BACKGROUND OF THE INVENTION

Applicant hereby claims priority to provisional patent application 60/266,606 filed Feb. 6, 2001.

1 . Field of the Invention

The present invention relates to the field of computational modeling of physical processes. Specifically, the present invention relates to a method and apparatus for the simulation of a head injury by a projectile.

2. Background of the Invention

In the U.S., almost one million people suffer from the effects of head injuries every year. More than 400,000 patients with new injuries of the head are admitted to U.S. hospitals each year. Many of these injuries result from firearm-related incidents. Since the late 1950's, firearm deaths have increased dramatically in the United States. In 1988, for example, firearm-related incidents were responsible for 34,000 deaths, making them the eighth leading cause of death in the U.S.. Moreover, for every firearm-related death, there are an additional seven people who sustain non fatal gunshot wounds. Gunshot wounds to the head are the leading or second leading cause of head injury in many U.S. cities. They are also the most lethal of all firearm injuries. It is estimated that gunshot wounds to the head have a greater than 90% fatality rate for U.S. civilians, and at least two thirds of the victims die before reaching a hospital.

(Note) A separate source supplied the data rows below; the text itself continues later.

(** [where_from]: the first [n] indices of the mask, by cumulative count. *)
Lemma elem_of_take_where_from mask k n i :
  i ∈ take n (where_from k mask) ↔
  ∃ j, i = (k + j)%nat ∧ mask !! j = Some true ∧ (count_true (take (S j) mask) ≤ n)%nat.
Proof.
  revert k n. induction mask as [|b m IH]; intros k n.
  - simpl. rewrite take_nil. split; [by intros ?%elem_of_nil|by intros (j & _ & ? & _)].
  - destruct b; simpl.
    + destruct n as [|n].
      * simpl. split; [by intros ?%elem_of_nil|].
        intros (j & _ & _ & Hc). rewrite count_true_cons in Hc. lia.
      * simpl. rewrite elem_of_cons, IH. split.
        -- intros [->|(j & -> & Hj & Hc)].
           ++ exists 0%nat. split_and!; [lia|done|].
              rewrite take_0, count_true_cons, count_true_nil. lia.
           ++ exists (S j). split_and!; [lia|done|].
              rewrite count_true_cons. lia.
        -- intros (j & -> & Hj & Hc). destruct j as [|j]; [left; lia|right].
           exists j. split_and!; [lia|done|].
           rewrite count_true_cons in Hc. lia.
    + rewrite IH. split.
      * intros (j & -> & Hj & Hc). exists (S j). split_and!; [lia|done|].
        by rewrite count_true_cons.
      * intros (j & -> & Hj & Hc). destruct j as [|j]; [done|].
        exists j. split_and!; [lia|done|]. by rewrite count_true_cons in Hc.
Qed.
(** Lines 403-412. *)
Definition generate_request (question : json) : json :=
  JObj [ (Js.lit "model", JStr (OLLAMA_MODEL env));
         (Js.lit "prompt", question);
         (Js.lit "stream", JBool false);
         (Js.lit "options",
          JObj [ (Js.lit "num_predict", JNum 200);
                 (Js.lit "temperature", JDec 7 1);
                 (Js.lit "num_ctx", JNum 1024) ]) ].

(** What [askOllama] (lines 393-427) does once its request settled as
    [s]: the line it prints and the text it returns, or nothing at all
    ([None]) while the body of a 2xx reply never completes.  The message
    of a rejection of the built-in [fetch] is [reason]. *)
Definition askOllama_settled (s : settlement) : option (effect * jsstring) :=
  match s with
  | Rejects reason => Some (LogTrouble reason, apology)
  | Resolves response =>
      if ok response then
        match body_json response with
        | NotJson e | Broken e => Some (LogTrouble (err_message e), apology)
        | Unfinished => None
        | Data text => Some (LogResponded, or_default text no_response)
        end
      else Some (LogTrouble (Js.lit "Ollama error: "
                             ++ Js.of_int (status response)),
                 apology)
  end.

(** [askOllama(question)]: what it does before it waits, and what it
    does and returns when the backend lets it go on ([None]: never). *)
Definition askOllama (b : backend) (question : json)
  : list effect * option (effect * jsstring) :=
  ([LogAsking question; Fetch generate_url (generate_request question)],
   match latency b with
   | Some _ => askOllama_settled (settles b)
   | None => None
   end).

Damage Resulting From Firearm-Related Head Injuries

Much of what is known about how penetrating injuries damage the brain and how the damage is best treated comes from studying the many thousands of soldiers who received head injuries during World War II, the Korean War, and the Vietnamese War. The predictors of neurological outcome after a gunshot wound to the head are presently quite primitive and include the Glasgow Coma Scale score, age, presence of low blood pressure or inadequate oxygenation early after injury and dilated non-reactive pupils. The bullet trajectory through the brain has major significance. Bullets that traverse the brainstem, multiple lobes of the brain, or the ventricular system (chambers where cerebrospinal fluid is located) are particularly lethal. Many initial survivors develop uncontrollable intracranial pressure and subsequently succumb.

Most of the available physical evidence of the firearms damage comes from forensic medicine. Statistical analysis of data obtained from direct examination of wounds permits to establish correlations between the gunshot characteristics (speed, angle of impact, bullet caliber and many others) and the damage to the biological tissues. In some cases, a definitive correlation between gunshot data and induced damage has not been established.

Treatment of Firearm-Related Head Injuries

Virtually all cranial gunshot victims are aggressively resuscitated upon initial arrival at the hospital. If a patient's blood pressure and oxygenation can be maintained, an urgent CT scan of the brain is obtained. The decision to proceed with operative management of the gunshot wound is based on three factors: the level of consciousness (GCS), the degree of brainstem neurological function and the findings on the CT scan.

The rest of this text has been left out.